::: Records supplied

(* ===== verification/AgentConfig.v ===== *)
(** * AgentConfig: the configuration of the agent

    Models [agent/src/config_file.h] ([ConfigFile]), the option table, the
    merging of file and command line and the audit lines of
    [agent/src/agent_config.cpp] ([AgentConfig]).  The file system is a function
    from paths to contents; the option loop of the C library is a parameter,
    which the file GetOpt instantiates for the Windows build.  Messages to
    stderr are left out. *)
From stdpp Require Import base gmap strings list functions sorting.
From Stdlib Require Import ZArith Lia Ascii.
From S2P Require Import Prelude ProbeRunner GetOpt.
Import Str.
#[local] Open Scope string_scope.
#[local] Open Scope list_scope.

Module ConfigFile.
(** A file that can be opened has contents. *)
Definition files : Type := string -> option string.

Definition Exists (fs : files) (path : string) : bool := bool_decide (is_Some (fs path)).

(** The text of a line, without a CR of a CRLF ending and outer white space. *)
Definition clean (line : string) : string :=
  trim (match last_char line with
        | Some c => if Ascii.eqb c cr then pop_back line else line
        | None => line
        end).

Definition comment (t : string) : bool :=
  match t with "" => true | String c _ => Ascii.eqb c "#" || Ascii.eqb c ";" end.

(** One line: skipped, a setting, or the error that ends the loading. *)
Definition read_line (line_no : Z) (line : string) (out : gmap string string)
    : string + gmap string string :=
  let t := clean line in
  if comment t then inr out
  else
    match sfind "=" t with
    | None => inl ("line " +:+ of_Z line_no +:+ ": expected key=value, got '" +:+ t +:+ "'")
    | Some eq =>
        let key := trim (stake eq t) in
        let val := trim (sdrop (eq + 1) t) in
        if is_empty key then inl ("line " +:+ of_Z line_no +:+ ": empty key")
        else inr (<[key := val]> out)
    end.

Fixpoint read_lines (line_no : Z) (l : list string) (out : gmap string string)
    : string + gmap string string :=
  match l with
  | [] => inr out
  | line :: rest =>
      match read_line line_no line out with
      | inl error => inl error
      | inr out => read_lines (line_no + 1) rest out
      end
  end.

(** The settings of a file, or the error text. *)
Definition LoadConfigFile (fs : files) (path : string) : string + gmap string string :=
  match fs path with
  | None => inl "cannot open file"
  | Some text => read_lines 1 (lines "" text) ∅
  end.

(** ** Reading back a file *)

(** The lines of a well-formed file. *)
Inductive item : Type :=
  | Setting (before key mid after val : string)  (* white space around key and value *)
  | Comment (text : string).                     (* or a blank line *)

Definition blank (s : string) : bool := sall is_space s && negb (has_char nl s).
Definition tidy (s : string) : Prop := trim s = s /\ has_char nl s = false.

Definition good_item (i : item) : Prop :=
  match i with
  | Setting before key mid after val =>
      blank before = true /\ blank mid = true /\ blank after = true /\
      tidy key /\ tidy val /\ has_char "=" key = false /\ comment key = false
  | Comment text => has_char nl text = false /\ comment (clean text) = true
  end.

Definition item_text (i : item) : string :=
  match i with
  | Setting before key mid after val => before +:+ key +:+ mid +:+ "=" +:+ after +:+ val
  | Comment text => text
  end.

Definition eol (crlf : bool) : string := if crlf then chr cr +:+ chr nl else chr nl.
Definition file_text (crlf : bool) (l : list item) : string :=
  fold_right (fun i s => item_text i +:+ eol crlf +:+ s) "" l.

::::::

Aim of the exercise:
Could you restate word for word the lines above from the one containing "Module ConfigFile." through the one containing "trim (match last_char line with", both included, and nothing else?

Output:
Module ConfigFile.
(** A file that can be opened has contents. *)
Definition files : Type := string -> option string.

Definition Exists (fs : files) (path : string) : bool := bool_decide (is_Some (fs path)).

(** The text of a line, without a CR of a CRLF ending and outer white space. *)
Definition clean (line : string) : string :=
  trim (match last_char line with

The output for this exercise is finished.